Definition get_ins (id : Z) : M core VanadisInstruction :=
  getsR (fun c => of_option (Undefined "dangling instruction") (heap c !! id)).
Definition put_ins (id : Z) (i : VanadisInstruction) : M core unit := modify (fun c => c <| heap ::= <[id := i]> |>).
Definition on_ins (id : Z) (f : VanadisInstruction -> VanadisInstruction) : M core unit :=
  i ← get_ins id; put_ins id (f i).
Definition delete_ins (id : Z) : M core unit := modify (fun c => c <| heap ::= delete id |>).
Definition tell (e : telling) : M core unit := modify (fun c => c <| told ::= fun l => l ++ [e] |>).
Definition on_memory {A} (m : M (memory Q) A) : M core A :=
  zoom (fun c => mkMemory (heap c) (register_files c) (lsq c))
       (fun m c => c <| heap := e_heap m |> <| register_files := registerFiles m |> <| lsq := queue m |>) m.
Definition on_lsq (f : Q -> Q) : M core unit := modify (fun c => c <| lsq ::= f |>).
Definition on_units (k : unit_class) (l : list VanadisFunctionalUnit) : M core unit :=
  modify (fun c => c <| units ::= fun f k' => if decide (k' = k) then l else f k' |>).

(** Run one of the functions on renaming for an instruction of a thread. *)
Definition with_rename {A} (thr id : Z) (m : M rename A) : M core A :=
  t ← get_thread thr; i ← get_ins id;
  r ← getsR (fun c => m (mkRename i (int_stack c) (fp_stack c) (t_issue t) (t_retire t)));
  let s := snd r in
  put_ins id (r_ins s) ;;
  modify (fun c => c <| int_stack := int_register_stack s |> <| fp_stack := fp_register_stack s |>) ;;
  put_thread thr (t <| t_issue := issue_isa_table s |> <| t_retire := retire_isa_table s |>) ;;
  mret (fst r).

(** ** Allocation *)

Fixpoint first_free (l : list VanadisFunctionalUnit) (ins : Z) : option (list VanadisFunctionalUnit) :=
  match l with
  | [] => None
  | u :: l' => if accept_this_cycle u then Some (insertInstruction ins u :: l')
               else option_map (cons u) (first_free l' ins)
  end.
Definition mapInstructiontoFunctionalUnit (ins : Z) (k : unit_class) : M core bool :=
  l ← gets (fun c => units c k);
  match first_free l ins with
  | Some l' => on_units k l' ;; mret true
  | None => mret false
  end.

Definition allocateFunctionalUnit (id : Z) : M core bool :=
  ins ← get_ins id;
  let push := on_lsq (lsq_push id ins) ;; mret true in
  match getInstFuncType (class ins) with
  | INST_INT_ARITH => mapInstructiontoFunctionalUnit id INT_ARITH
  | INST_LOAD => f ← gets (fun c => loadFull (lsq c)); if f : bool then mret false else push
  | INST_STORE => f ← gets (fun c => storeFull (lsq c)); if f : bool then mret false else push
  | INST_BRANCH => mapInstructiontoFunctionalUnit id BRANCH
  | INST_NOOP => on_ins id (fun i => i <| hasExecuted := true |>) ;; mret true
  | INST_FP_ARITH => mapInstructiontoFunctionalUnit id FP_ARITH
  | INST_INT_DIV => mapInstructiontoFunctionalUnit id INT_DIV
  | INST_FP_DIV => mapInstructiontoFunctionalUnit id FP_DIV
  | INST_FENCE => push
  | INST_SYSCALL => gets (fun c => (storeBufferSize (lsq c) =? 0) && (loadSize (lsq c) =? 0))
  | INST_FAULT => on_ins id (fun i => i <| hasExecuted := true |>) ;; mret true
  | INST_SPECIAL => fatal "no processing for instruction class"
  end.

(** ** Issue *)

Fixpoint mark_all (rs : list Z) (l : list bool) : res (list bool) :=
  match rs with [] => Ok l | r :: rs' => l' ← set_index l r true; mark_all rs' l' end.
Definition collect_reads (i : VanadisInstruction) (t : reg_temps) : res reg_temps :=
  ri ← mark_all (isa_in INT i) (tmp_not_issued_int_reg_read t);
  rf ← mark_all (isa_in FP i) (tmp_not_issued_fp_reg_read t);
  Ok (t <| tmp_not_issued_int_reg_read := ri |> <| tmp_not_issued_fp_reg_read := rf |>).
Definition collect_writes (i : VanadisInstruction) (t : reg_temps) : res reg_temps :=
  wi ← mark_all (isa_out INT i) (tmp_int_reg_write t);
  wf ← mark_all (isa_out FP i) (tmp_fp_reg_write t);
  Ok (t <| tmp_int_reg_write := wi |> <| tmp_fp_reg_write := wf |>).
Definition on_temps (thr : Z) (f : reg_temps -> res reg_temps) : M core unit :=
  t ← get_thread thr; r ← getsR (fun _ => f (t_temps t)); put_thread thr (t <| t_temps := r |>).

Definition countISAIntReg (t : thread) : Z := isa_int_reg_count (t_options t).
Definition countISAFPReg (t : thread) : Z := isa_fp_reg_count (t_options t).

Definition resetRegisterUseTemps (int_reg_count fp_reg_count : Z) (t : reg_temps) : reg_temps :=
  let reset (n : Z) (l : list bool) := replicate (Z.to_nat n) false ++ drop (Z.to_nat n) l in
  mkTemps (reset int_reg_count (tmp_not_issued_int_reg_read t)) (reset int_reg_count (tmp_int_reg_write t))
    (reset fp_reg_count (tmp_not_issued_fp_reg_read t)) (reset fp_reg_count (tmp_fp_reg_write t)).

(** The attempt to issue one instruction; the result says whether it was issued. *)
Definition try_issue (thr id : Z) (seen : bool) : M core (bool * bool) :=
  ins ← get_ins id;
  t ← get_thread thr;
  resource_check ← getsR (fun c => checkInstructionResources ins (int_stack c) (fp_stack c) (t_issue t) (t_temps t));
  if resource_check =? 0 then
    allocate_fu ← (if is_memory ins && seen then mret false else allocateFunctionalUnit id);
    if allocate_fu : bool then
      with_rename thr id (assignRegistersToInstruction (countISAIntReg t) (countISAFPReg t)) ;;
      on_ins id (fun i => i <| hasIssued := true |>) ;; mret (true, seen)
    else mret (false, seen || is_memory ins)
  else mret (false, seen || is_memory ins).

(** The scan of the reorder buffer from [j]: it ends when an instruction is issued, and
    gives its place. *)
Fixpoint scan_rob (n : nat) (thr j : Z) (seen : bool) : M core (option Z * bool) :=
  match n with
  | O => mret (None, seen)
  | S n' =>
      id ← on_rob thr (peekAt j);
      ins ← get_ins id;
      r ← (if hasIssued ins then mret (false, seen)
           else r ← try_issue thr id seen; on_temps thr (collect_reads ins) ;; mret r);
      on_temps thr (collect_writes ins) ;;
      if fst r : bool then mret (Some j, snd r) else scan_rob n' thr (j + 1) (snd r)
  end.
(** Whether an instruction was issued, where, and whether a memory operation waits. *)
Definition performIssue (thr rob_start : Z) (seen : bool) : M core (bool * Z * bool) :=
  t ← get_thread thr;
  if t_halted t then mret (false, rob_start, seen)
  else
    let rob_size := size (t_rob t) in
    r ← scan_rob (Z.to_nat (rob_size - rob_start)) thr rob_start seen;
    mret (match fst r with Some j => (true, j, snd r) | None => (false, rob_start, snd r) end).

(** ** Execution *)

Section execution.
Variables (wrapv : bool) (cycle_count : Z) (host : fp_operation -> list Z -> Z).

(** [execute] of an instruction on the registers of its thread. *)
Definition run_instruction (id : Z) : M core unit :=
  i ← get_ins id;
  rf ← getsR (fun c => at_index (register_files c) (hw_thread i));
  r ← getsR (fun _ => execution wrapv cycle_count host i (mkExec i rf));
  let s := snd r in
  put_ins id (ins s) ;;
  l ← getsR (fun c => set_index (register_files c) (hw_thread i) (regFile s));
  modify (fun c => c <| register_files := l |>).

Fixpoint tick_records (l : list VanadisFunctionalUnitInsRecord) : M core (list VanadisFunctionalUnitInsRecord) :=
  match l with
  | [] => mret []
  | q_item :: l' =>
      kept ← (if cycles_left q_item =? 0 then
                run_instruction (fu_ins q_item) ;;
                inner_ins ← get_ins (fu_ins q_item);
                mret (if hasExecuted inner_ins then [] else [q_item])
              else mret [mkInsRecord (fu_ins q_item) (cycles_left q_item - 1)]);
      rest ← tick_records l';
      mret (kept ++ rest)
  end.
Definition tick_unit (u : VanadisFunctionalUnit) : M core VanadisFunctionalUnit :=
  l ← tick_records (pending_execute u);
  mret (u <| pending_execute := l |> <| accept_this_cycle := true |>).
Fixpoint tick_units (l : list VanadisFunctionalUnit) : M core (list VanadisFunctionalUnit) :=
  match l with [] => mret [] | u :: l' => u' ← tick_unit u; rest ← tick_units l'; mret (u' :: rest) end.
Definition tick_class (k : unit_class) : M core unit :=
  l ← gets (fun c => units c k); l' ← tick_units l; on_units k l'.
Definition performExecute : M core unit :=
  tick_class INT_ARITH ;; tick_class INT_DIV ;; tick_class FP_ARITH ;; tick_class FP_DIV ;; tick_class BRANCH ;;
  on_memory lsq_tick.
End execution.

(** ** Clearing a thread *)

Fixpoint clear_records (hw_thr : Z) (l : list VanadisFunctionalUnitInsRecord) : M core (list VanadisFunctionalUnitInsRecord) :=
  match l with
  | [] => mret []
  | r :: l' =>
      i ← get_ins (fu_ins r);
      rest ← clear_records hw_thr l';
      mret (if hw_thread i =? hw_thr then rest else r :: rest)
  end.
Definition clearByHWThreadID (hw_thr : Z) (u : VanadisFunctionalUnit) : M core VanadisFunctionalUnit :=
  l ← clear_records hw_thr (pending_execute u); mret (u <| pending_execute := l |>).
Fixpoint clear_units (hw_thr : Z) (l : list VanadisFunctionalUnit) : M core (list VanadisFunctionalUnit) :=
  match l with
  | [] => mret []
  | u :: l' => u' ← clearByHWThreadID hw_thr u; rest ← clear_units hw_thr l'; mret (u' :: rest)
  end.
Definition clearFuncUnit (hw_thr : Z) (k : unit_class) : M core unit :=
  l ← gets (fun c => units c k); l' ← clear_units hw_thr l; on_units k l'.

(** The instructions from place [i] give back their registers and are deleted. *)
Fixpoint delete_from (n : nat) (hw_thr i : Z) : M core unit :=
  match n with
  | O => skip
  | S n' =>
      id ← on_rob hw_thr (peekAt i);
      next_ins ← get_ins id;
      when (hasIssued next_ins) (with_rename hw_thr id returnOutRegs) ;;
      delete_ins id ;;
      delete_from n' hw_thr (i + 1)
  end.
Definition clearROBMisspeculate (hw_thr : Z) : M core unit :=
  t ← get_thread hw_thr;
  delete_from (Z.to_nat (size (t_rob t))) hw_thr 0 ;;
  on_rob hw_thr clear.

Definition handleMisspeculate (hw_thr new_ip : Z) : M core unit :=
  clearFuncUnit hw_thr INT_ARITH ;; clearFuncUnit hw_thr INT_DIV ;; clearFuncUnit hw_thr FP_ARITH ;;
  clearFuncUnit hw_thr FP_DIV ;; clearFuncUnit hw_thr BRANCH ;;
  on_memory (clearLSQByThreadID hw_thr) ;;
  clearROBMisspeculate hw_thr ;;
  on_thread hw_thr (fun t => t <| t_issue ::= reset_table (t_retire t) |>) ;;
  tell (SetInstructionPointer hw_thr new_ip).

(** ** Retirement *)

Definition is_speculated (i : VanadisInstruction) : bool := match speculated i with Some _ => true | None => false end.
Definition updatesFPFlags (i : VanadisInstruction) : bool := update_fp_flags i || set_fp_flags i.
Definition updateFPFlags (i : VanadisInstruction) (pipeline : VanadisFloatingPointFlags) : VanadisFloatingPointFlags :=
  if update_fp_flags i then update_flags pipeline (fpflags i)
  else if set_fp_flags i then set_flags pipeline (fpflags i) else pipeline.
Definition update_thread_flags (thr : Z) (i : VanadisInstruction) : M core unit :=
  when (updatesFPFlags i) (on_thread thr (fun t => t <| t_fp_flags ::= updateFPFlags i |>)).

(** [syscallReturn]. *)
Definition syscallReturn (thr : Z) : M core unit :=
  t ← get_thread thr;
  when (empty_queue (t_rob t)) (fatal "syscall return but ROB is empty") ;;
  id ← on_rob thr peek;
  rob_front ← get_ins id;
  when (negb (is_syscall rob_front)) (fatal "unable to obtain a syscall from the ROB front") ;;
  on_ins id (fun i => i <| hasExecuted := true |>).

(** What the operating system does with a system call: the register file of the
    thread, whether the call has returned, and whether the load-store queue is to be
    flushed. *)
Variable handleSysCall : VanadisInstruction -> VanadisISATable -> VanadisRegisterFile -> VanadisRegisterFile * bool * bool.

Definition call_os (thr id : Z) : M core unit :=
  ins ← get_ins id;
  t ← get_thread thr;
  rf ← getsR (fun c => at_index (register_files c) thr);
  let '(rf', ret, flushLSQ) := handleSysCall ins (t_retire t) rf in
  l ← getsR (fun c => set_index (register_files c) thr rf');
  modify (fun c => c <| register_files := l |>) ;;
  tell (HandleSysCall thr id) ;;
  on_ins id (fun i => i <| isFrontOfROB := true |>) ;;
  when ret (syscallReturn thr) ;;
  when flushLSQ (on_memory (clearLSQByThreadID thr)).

---+---

■ Task description: Reproduce verbatim only the segment of the listing bounded by the line containing "(reset fp_reg_count (tmp_not_issued_fp_reg_read" and the line containing "if allocate_fu : bool then", with both boundary lines included.

■ Exercise output:
    (reset fp_reg_count (tmp_not_issued_fp_reg_read t)) (reset fp_reg_count (tmp_fp_reg_write t)).

(** The attempt to issue one instruction; the result says whether it was issued. *)
Definition try_issue (thr id : Z) (seen : bool) : M core (bool * bool) :=
  ins ← get_ins id;
  t ← get_thread thr;
  resource_check ← getsR (fun c => checkInstructionResources ins (int_stack c) (fp_stack c) (t_issue t) (t_temps t));
  if resource_check =? 0 then
    allocate_fu ← (if is_memory ins && seen then mret false else allocateFunctionalUnit id);
    if allocate_fu : bool then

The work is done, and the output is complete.